Elle se leva brusquement, la colère lui montant au cerveau, avec une sorte d'affolement qui l'emportait hors d'elle-même…
—Pas demain… aujourd'hui!… Je ne veux rien d'elle, je la hais, cette hypocrite, cette intrigante…
Elle le vit tout à coup debout, son poignet se trouva enserré dans une main dure, des yeux étincelants d'irritation se posèrent sur elle, lui faisant baisser les siens…
—Vous osez l'insulter!… Misérable envieuse, je vous forcerai à lui demander pardon à genoux!
—Vous me faites mal! bégaya Irène.
Il lâcha son poignet et, subitement redevenu maître de lui-même, dit avec un calme glacial:
—Je pense qu'en effet vous n'avez aucun besoin de mon aide pour votre avenir.

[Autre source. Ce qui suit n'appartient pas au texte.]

Record probed w0 F σ dev d p mems w' : Prop := ProbeDone {
  pb_inv : core_inv w' F (<[p := 0%nat]> σ);
  pb_new : σ !! p = None;
  pb_pd : exists pd, hs_pdata (w_drv w') !! p = Some pd /\ pd_device pd = dev /\ pd_refcnt pd = 0 /\
    gpadl_handle (pd_recv_gpadl pd) <> 0 /\ gpadl_handle (pd_send_gpadl pd) <> 0 /\
    pd_recv_buf pd <> pd_send_buf pd /\
    holds w0 w' (hd_channel d) 1 2 {[pd_recv_buf pd; pd_send_buf pd]} /\
    mems !! RECV_BUF_MAP = Some (hv_mem (snprintf 32 ("recv:" +:+ fmt_d (gpadl_handle (pd_recv_gpadl pd))))
      (pd_recv_buf pd) RECV_BUFFER_SIZE UIO_MEM_VIRTUAL) /\
    mems !! SEND_BUF_MAP = Some (hv_mem (snprintf 32 ("send:" +:+ fmt_d (gpadl_handle (pd_send_gpadl pd))))
      (pd_send_buf pd) SEND_BUFFER_SIZE UIO_MEM_VIRTUAL);
  pb_info : exists i, w_info w' !! p = Some i /\ info_static i = info_static (hv_info mems p);
  pb_reg : exists q dd, w_heap w' !! q = Some (HIdev dd) /\ registered w' q dd /\ d_info dd = p /\ d_event dd = 0 /\
    d_owner dd = THIS_MODULE /\ d_parent dd = dev /\ idr_of (w_hist w0) !! d_minor dd = None /\
    idr_of (w_hist w') = <[d_minor dd := q]> (idr_of (w_hist w0)) /\
    dirs_listed dd (hv_info mems p) (w_hist w');
  pb_data : drvdata_of (w_hist w') !! dev = Some p;
  pb_own : 0 < p /\ hs_dev (w_drv w') !! dev = Some d /\ is_Some (hs_chan (w_drv w') !! hd_channel d) /\
    hs_vm (w_drv w0) ⊆ vlive (w_hist w0) /\
    forall q n pq dq, σ !! q = Some n -> hs_pdata (w_drv w') !! q = Some pq ->
      hs_dev (w_drv w') !! pd_device pq = Some dq -> hd_channel dq <> hd_channel d;
  pb_bufs pd : hs_pdata (w_drv w') !! p = Some pd -> pd_ok pd;
  pb_last : exists w1, w' = logged (DevSetDrvdata dev p) w1 /\ core_inv w1 F (<[p := 0%nat]> σ) /\
    unbound dev (hd_channel d) w0 w1 }.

Arrangez-vous à votre guise, je me désintéresse totalement d'une créature ingrate et sans coeur.
Elle sortit du cabinet de travail, frissonnante et presque livide. A ses oreilles bourdonnantes retentissaient les deniers mots de son frère… Elle gagna le salon et se laissa tomber sur un fauteuil, car ses jambes tremblantes refusaient de la porter.
Des soubresauts nerveux la secouaient des pieds à la tête. Le front contre le dossier du fauteuil, elle pleurait convulsivement, en se tordant les mains.
Une porte s'ouvrit tout à coup. C'était Myrtô les bras remplis de fleurs dont elle venait orner les jardinières du salon.